Discriminazione verso gli islamici nell’UE ancora troppo diffusa

L’Agenzia dell’Unione europea per i diritti fondamentali ha pubblicato, nella giornata europea contro l’hate speech verso i musulmani (21 settembre), la seconda indagine sulle minoranze e la discriminazione nell’Unione europea (EU-MIDIS II) con riguardo alla popolazione di religione islamica (fra-2017-eu-minorities-survey-muslims-selected-findings_en). Lo studio si fonda su specifici indicatori di integrazione e prende in esame determinati target group, differenziati per ogni Paese membro.
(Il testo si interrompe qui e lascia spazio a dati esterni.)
(* ===== verification/RepoIndex.v ===== *)
(** * repository/index.go: the block index and the metadata store

    [Index] keeps the heights of the indexed blocks three times: in order of
    arrival, by hash and by proposer. [MetaStore] keeps the metadata by height
    and by hash, with a query over the heights. *)
From S2P Require Import Prelude Machine GoString GoSort GoMap Sha256 ChainDomain Repository.

(** ** Model *)
Module Index.
Record t := mk { heights : list Z; hashes : gmap string Z;
                 proposers : gmap string (list Z); created : Z }.
End Index.

(** [func NewIndex() *Index], at the clock reading [now]. *)
Definition NewIndex (now : Z) : Index.t := Index.mk [] ∅ ∅ now.
(** [i.proposers[name]], the nil slice read as empty. *)
Definition heights_of (i : Index.t) (name : string) : list Z := default [] (Index.proposers i !! name).
(** [func (i *Index) Add(b Block) error] *)
Definition Add (i : Index.t) (b : Block.t) : Index.t * error :=
  if decide (Block.Hash b = "") then (i, errors_New "hash required") else
  match Index.hashes i !! Block.Hash b with
  | Some _ => (i, errors_New "hash already indexed")
  | None =>
      let p := Header.Proposer (Block.header b) in
      (Index.mk (Index.heights i ++ [Block.Height b])
         (<[Block.Hash b := Block.Height b]> (Index.hashes i))
         (<[p := heights_of i p ++ [Block.Height b]]> (Index.proposers i)) (Index.created i), nilerr)
  end.
(** [func (i *Index) Height(hash string) (Height, bool)] *)
Definition Height (i : Index.t) (hash : string) : Z * bool :=
  match Index.hashes i !! hash with Some h => (h, true) | None => (0, false) end.
(** [func (i *Index) Proposer(name string) []Height] *)
Definition Proposer (i : Index.t) (name : string) : list Z := heights_of i name.
(** [func (i *Index) Heights() []Height] *)
Definition Heights (i : Index.t) : list Z := isort Z.le (Index.heights i).
(** [func (i *Index) Count() int] and [Empty]. *)
Definition Count (i : Index.t) : Z := len (Index.heights i).
Definition Empty (i : Index.t) : bool := bool_decide (Count i = 0).
(** [func (i *Index) Created() time.Time] *)
Definition Created (i : Index.t) : Z := Index.created i.
(** The third loop of [RemoveAbove]: the filter in place of one proposer. *)
Definition trim (h : Z) (m : gmap string (list Z)) (p : string) : gmap string (list Z) :=
  match m !! p with
  | Some xs => <[p := filter (λ x, x ≤ h) xs]> m
  | None => m
  end.
(** [func (i *Index) RemoveAbove(h Height)]: [it] and [itp] are the orders of its
    two ranges. *)
Definition RemoveAbove (it itp : list string) (i : Index.t) (h : Z) : Index.t :=
  Index.mk (filter (λ x, x ≤ h) (Index.heights i))
    (delete_if (λ _ x, above h x ()) it (Index.hashes i))
    (fold_left (trim h) itp (Index.proposers i)) (Index.created i).

Module BlockMeta.
Record t := mk { Height : Z; Hash : string; Size : Z; TxCount : Z; StateRoot : string; CreatedAt : Z }.
End BlockMeta.
Module MetaStore.
Record t := mk { byHeight : gmap Z BlockMeta.t; byHash : gmap string BlockMeta.t }.
End MetaStore.
(** [func NewMetaStore() *MetaStore] *)
Definition NewMetaStore : MetaStore.t := MetaStore.mk ∅ ∅.
(** [func (s *MetaStore) Put(m BlockMeta)] *)
Definition Put (s : MetaStore.t) (m : BlockMeta.t) : MetaStore.t :=
  MetaStore.mk (<[BlockMeta.Height m := m]> (MetaStore.byHeight s))
               (<[BlockMeta.Hash m := m]> (MetaStore.byHash s)).
(** [func (s *MetaStore) Get(h Height) (BlockMeta, bool)] and [GetHash]. *)
Definition Get (s : MetaStore.t) (h : Z) : option BlockMeta.t := MetaStore.byHeight s !! h.
Definition GetHash (s : MetaStore.t) (hash : string) : option BlockMeta.t := MetaStore.byHash s !! hash.
(** The body of the loop of [DeleteAbove]. *)
Definition delete_meta (h : Z) (s : MetaStore.t) (x : Z) : MetaStore.t :=
  match MetaStore.byHeight s !! x with
  | Some m => if decide (h < x) then
                MetaStore.mk (delete x (MetaStore.byHeight s))
                             (delete (BlockMeta.Hash m) (MetaStore.byHash s))
              else s
  | None => s
  end.
(** [func (s *MetaStore) DeleteAbove(h Height)] *)
Definition DeleteAbove (it : list Z) (s : MetaStore.t) (h : Z) : MetaStore.t :=
  fold_left (delete_meta h) it s.
Definition meta_le (a b : BlockMeta.t) : Prop := BlockMeta.Height a ≤ BlockMeta.Height b.
#[export] Instance meta_le_dec a b : Decision (meta_le a b).
Proof. unfold meta_le. apply _. Defined.
(** [func (s *MetaStore) All() []BlockMeta] *)
Definition All (it : list Z) (s : MetaStore.t) : list BlockMeta.t :=
  isort meta_le (omap (MetaStore.byHeight s !!.) it).
Module Query.
Record t := mk { From : Z; To : Z; Proposer : string; Limit : Z }.
End Query.
(** The loop of [Query]: [continue] on the bounds, [break] on the limit. *)
Fixpoint query_loop (q : Query.t) (o out : list BlockMeta.t) : list BlockMeta.t :=
  match o with
  | [] => out
  | m :: o =>
      if decide (0 < Query.From q ∧ BlockMeta.Height m < Query.From q) then query_loop q o out else
      if decide (0 < Query.To q ∧ Query.To q < BlockMeta.Height m) then query_loop q o out else
      if decide (0 < Query.Limit q ∧ Query.Limit q ≤ len out) then out else
      query_loop q o (out ++ [m])
  end.
(** [func (s *MetaStore) Query(q Query) []BlockMeta] *)
Definition RunQuery (it : list Z) (s : MetaStore.t) (q : Query.t) : list BlockMeta.t :=
  query_loop q (All it s) [].
(** [func (s *MetaStore) Size() int] and [Clear]. *)
Definition Size (s : MetaStore.t) : Z := Z.of_nat (size (MetaStore.byHeight s)).
Definition Clear (s : MetaStore.t) : MetaStore.t := NewMetaStore.

(** ** Specification *)

(** The three copies of the heights agree: as multisets, and proposer by proposer. *)
Record agree (i : Index.t) : Prop := {
  agree_hashes : Index.heights i ≡ₚ (map_to_list (Index.hashes i)).*2;
  agree_proposers : Index.heights i ≡ₚ concat (map_to_list (Index.proposers i)).*2 }.

(** The bounds of a query; 0 stands for no bound. *)
Definition in_query (q : Query.t) (m : BlockMeta.t) : Prop :=
  (0 < Query.From q → Query.From q ≤ BlockMeta.Height m) ∧
  (0 < Query.To q → BlockMeta.Height m ≤ Query.To q).
#[export] Instance in_query_dec q m : Decision (in_query q m).
Proof. unfold in_query. apply _. Defined.
Definition limited {A} (limit : Z) (l : list A) : list A :=
  if decide (0 < limit) then take (Z.to_nat limit) l else l.

(** ** Lemmas *)
Lemma query_loop_spec q o out :
  (0 < Query.Limit q → len out ≤ Query.Limit q) →
  query_loop q o out =
    if decide (0 < Query.Limit q)
    then take (Z.to_nat (Query.Limit q)) (out ++ filter (in_query q) o)
    else out ++ filter (in_query q) o.
Proof.
  revert out. induction o as [|m o IH]; intros out Hout; cbn [query_loop].
  { rewrite filter_nil, app_nil_r. case_decide; [|done]. rewrite take_ge; [done|lia]. }
  rewrite filter_cons.
  destruct (decide (0 < Query.From q ∧ _)) as [H1|H1].
  { rewrite IH by done. by rewrite (decide_False (P := in_query q m)) by (unfold in_query; lia). }
  destruct (decide (0 < Query.To q ∧ _)) as [H2|H2].
  { rewrite IH by done. by rewrite (decide_False (P := in_query q m)) by (unfold in_query; lia). }
  rewrite (decide_True (P := in_query q m)) by (unfold in_query; lia).
  destruct (decide (0 < Query.Limit q ∧ _)) as [H3|H3].
  - rewrite decide_True by lia. rewrite take_app_le by lia. rewrite take_ge by lia. done.
  - rewrite IH by (rewrite length_app; simpl; lia). by rewrite <- app_assoc.
Qed.

Lemma trim_lookup h itp m p :
  NoDup itp → (∀ q, is_Some (m !! q) → q ∈ itp) →
  fold_left (trim h) itp m !! p = filter (λ x, x ≤ h) <$> (m !! p).
Proof.
  intros Hnd Hin.
  enough (fold_left (trim h) itp m !! p =
    if decide (p ∈ itp) then filter (λ x, x ≤ h) <$> (m !! p) else m !! p) as ->.
  { case_decide; [done|]. destruct (m !! p) eqn:E; [|done]. exfalso. eauto. }
  clear Hin. revert m. induction Hnd as [|q itp Hq Hnd IH]; intros m; cbn [fold_left].
  { by rewrite decide_False by apply not_elem_of_nil. }
  rewrite IH. unfold trim.
  destruct (decide (p = q)) as [->|Hne].
  - rewrite decide_False, decide_True by (done || by left).
    destruct (m !! q) eqn:E; [by rewrite lookup_insert_eq|by rewrite E].
  - assert ((match m !! q with Some xs => <[q := filter (λ x, x ≤ h) xs]> m | None => m end) !! p
            = m !! p) as -> by (destruct (m !! q); [by rewrite lookup_insert_ne|done]).
    destruct (decide (p ∈ itp)).
    + by rewrite decide_True by (by right).
    + rewrite decide_False; [done|]. by intros [?|?]%elem_of_cons.
Qed.

Lemma NewIndex_agree now : agree (NewIndex now).
Proof. split; simpl; unfold NewIndex; simpl; by rewrite map_to_list_empty. Qed.

(** The lists of a map at a key that grows by one element. *)
Lemma concat_values_insert (m : gmap string (list Z)) p h :
  concat (map_to_list (<[p := default [] (m !! p) ++ [h]]> m)).*2 ≡ₚ
  concat (map_to_list m).*2 ++ [h].
Proof.
  destruct (m !! p) as [xs|] eqn:E; simpl.
  - rewrite <- insert_delete_eq, map_to_list_insert by apply lookup_delete_eq. csimpl.
    rewrite <- (insert_delete_id m p xs) at 2 by done.
    rewrite map_to_list_insert by apply lookup_delete_eq. csimpl. solve_Permutation.
  - rewrite map_to_list_insert by done. csimpl. solve_Permutation.
Qed.

Lemma Add_agree i b : agree i → agree (Add i b).1.
Proof.
  intros [H1 H2]. unfold Add. case_decide; [done|].
  destruct (Index.hashes i !! Block.Hash b) eqn:E; [done|]. split; simpl.
  - rewrite map_to_list_insert by done. csimpl. rewrite <- H1. solve_Permutation.
  - unfold heights_of. by rewrite concat_values_insert, <- H2.
Qed.

Lemma filter_concat {A} (P : A → Prop) `{∀ x, Decision (P x)} (ls : list (list A)) :
  filter P (concat ls) = concat (filter P <$> ls).
Proof. induction ls as [|l ls IH]; simpl; [done|]. by rewrite filter_app, IH. Qed.

Lemma filter_values (m : gmap string Z) (P : Z → Prop) `{∀ x, Decision (P x)} :
  (map_to_list (filter (λ kv, P kv.2) m)).*2 ≡ₚ filter P (map_to_list m).*2.
Proof.
  induction m as [|k v m Hk IH] using map_ind; [by rewrite map_filter_empty, map_to_list_empty|].
  rewrite map_to_list_insert by done. csimpl. rewrite filter_cons. case_decide.
  - rewrite map_filter_insert_True by done. rewrite map_to_list_insert; [csimpl; by rewrite IH|].
    rewrite map_lookup_filter_None. by left.
  - rewrite map_filter_insert_False by done. rewrite delete_id by done. done.
Qed.

Lemma RemoveAbove_agree it itp i h :
  ranges it (Index.hashes i) → ranges itp (Index.proposers i) →
  agree i → agree (RemoveAbove it itp i h).
Proof.
  intros Hit Hitp [H1 H2]. split; simpl.
  - assert (delete_if (λ _ x, above h x ()) it (Index.hashes i) =
            filter (λ kv, kv.2 ≤ h) (Index.hashes i)) as ->.
    { apply map_eq. intros k. rewrite delete_if_lookup, map_lookup_filter.
      - destruct (Index.hashes i !! k) as [x|]; simpl; [|done].
        unfold above, guard. repeat case_decide; simpl; (done || lia).
      - intros k' Hk'. by apply (elem_of_ranges _ _ _ Hit). }
    rewrite H1. symmetry. exact (filter_values (Index.hashes i) (λ x, x ≤ h)).
  - assert (fold_left (trim h) itp (Index.proposers i) =
            filter (λ x, x ≤ h) <$> Index.proposers i) as ->.
    { apply map_eq. intros p. rewrite lookup_fmap. apply trim_lookup.
      - by apply (ranges_NoDup _ _ Hitp).
      - intros q Hq. by apply (elem_of_ranges _ _ _ Hitp). }
    rewrite map_to_list_fmap, H2, filter_concat, <- !list_fmap_compose. done.
Qed.

(** The calls that change an index, with the orders of their ranges. *)
Inductive index_step (i : Index.t) : Index.t → Prop :=
  | step_Add b : index_step i (Add i b).1
  | step_RemoveAbove it itp h :
      ranges it (Index.hashes i) → ranges itp (Index.proposers i) →
      index_step i (RemoveAbove it itp i h).

Lemma index_steps_agree i j : rtc index_step i j → agree i → agree j.
Proof.
  induction 1 as [|i j k [b|it itp h ? ?] _ IH]; intros Hi; [done| |]; apply IH.
  - by apply Add_agree.
  - by apply RemoveAbove_agree.
Qed.

(** ** Properties *)

(** Whatever blocks are added and heights cut, in any order, the index by hash,
    the index by proposer and the list of heights hold the same heights, each as
    often; [Count] is the number of indexed hashes. *)
Theorem Index_agree now i :
  rtc index_step (NewIndex now) i →
  agree i ∧ Count i = Z.of_nat (size (Index.hashes i)) ∧
  Heights i ≡ₚ concat (map_to_list (Index.proposers i)).*2 ∧ Sorted Z.le (Heights i).
Proof.
  intros Hr. pose proof (index_steps_agree _ _ Hr (NewIndex_agree now)) as Ha.
  pose proof Ha as [H1 H2]. split; [done|]. split; [|split].
  - unfold Count. by rewrite H1, length_fmap, length_map_to_list.
  - unfold Heights. by rewrite isort_perm, H2.
  - apply isort_sorted, _.
Qed.

Lemma Index_agree_witness :
  let i1 := (Add (NewIndex 3) block1).1 in
  let i := RemoveAbove [Block.Hash block1] ["p"] i1 0 in
  agree i ∧ Count i = Z.of_nat (size (Index.hashes i)) ∧
  Heights i ≡ₚ concat (map_to_list (Index.proposers i)).*2 ∧ Sorted Z.le (Heights i).
Proof.
  intros i1 i. apply (Index_agree 3 i).
  apply (rtc_l _ _ i1); [apply (step_Add (NewIndex 3) block1)|]. apply rtc_once.
  apply step_RemoveAbove; apply (bool_decide_unpack _); by vm_compute.
Defined.

(** [Query] returns, by rising height, the first [Limit] entries within its
    bounds (all of them without a limit); its [Proposer] field has no effect. *)
Theorem Query_spec it s q :
  RunQuery it s q = limited (Query.Limit q) (filter (in_query q) (All it s)) ∧
  Sorted meta_le (All it s) ∧
  ∀ name, RunQuery it s (Query.mk (Query.From q) (Query.To q) name (Query.Limit q)) = RunQuery it s q.
Proof.
  assert (∀ q, RunQuery it s q = limited (Query.Limit q) (filter (in_query q) (All it s))) as HQ.
  { intros q'. unfold RunQuery, limited. rewrite query_loop_spec by (simpl; lia). done. }
  split; [apply HQ|]. split; [|intros name; by rewrite !HQ].
  apply isort_sorted. intros a b. unfold meta_le. lia.
Qed.

(** [Put] at a height that is taken leaves the old entry under its hash: [Get]
    and [GetHash] disagree, and [DeleteAbove] empties the heights but never
    reaches the stale hash. *)
Theorem Put_stale_hash m1 m2 h :
  BlockMeta.Height m1 = BlockMeta.Height m2 → BlockMeta.Hash m1 ≠ BlockMeta.Hash m2 →
  h < BlockMeta.Height m1 →
  let s := Put (Put NewMetaStore m1) m2 in
  let s' := DeleteAbove [BlockMeta.Height m1] s h in
  Get s (BlockMeta.Height m1) = Some m2 ∧ GetHash s (BlockMeta.Hash m1) = Some m1 ∧
  Size s' = 0 ∧ GetHash s' (BlockMeta.Hash m1) = Some m1.
Proof.
  intros Eh Hne Hh. cbv zeta. unfold Get, GetHash, Size, DeleteAbove, delete_meta, Put. simpl.
  rewrite <- Eh, lookup_insert_eq, decide_True by done. simpl.
  rewrite insert_insert_eq, delete_insert_eq, delete_empty.
  rewrite lookup_delete_ne, lookup_insert_ne, lookup_insert_eq by done. done.
Qed.

Lemma Put_stale_hash_witness :
  let m1 := BlockMeta.mk 7 "old" 10 1 "r" 0 in
  let m2 := BlockMeta.mk 7 "new" 12 2 "r" 1 in
  let s := Put (Put NewMetaStore m1) m2 in
  let s' := DeleteAbove [BlockMeta.Height m1] s 5 in
  Get s (BlockMeta.Height m1) = Some m2 ∧ GetHash s (BlockMeta.Hash m1) = Some m1 ∧
  Size s' = 0 ∧ GetHash s' (BlockMeta.Hash m1) = Some m1.
Proof. intros m1 m2. apply (Put_stale_hash m1 m2 5); [done|discriminate|reflexivity]. Defined.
Per l’Italia sono stati considerati i cittadini provenienti dall’Asia, dal Nord Africa e dalla regione subsahariana. La metodologia utilizzata è quella basata sulle esperienze dirette di discriminazione e di molestie vissute in particolare da immigrati islamici. L’indagine – dice il direttore dell’Agenzia Michael O’Flaherty – rivela che poco è cambiato nell’ultimo decennio e “ogni incidente riconducibile a discriminazione e reati generati dall’odio ostacola l’inclusione di queste persone e ne riduce le prospettive di trovare lavoro”. La discriminazione, poi, genera isolamento, che può essere considerato un fattore di rischio. Malgrado, poi, un islamico su tre si senta discriminato nella ricerca del lavoro, solo il 12% denuncia i casi di discriminazione. Dall’indagine si evince che il 76% di coloro che professano tale religione prova un forte attaccamento verso il Paese in cui vive; il 31% in cerca di lavoro ha subito discriminazioni negli ultimi cinque anni; il 42% dei partecipanti all’indagine è stato fermato dalla polizia e ha dichiarato che “all’origine del controllo vi era il proprio contesto migratorio o di minoranza etnica”.

Tra le soluzioni proposte, l’adozione di sanzioni efficaci per le violazioni delle leggi antidiscriminazione; un’attività di sensibilizzazione su vasta scala; più ampia partecipazione ai processi decisionali.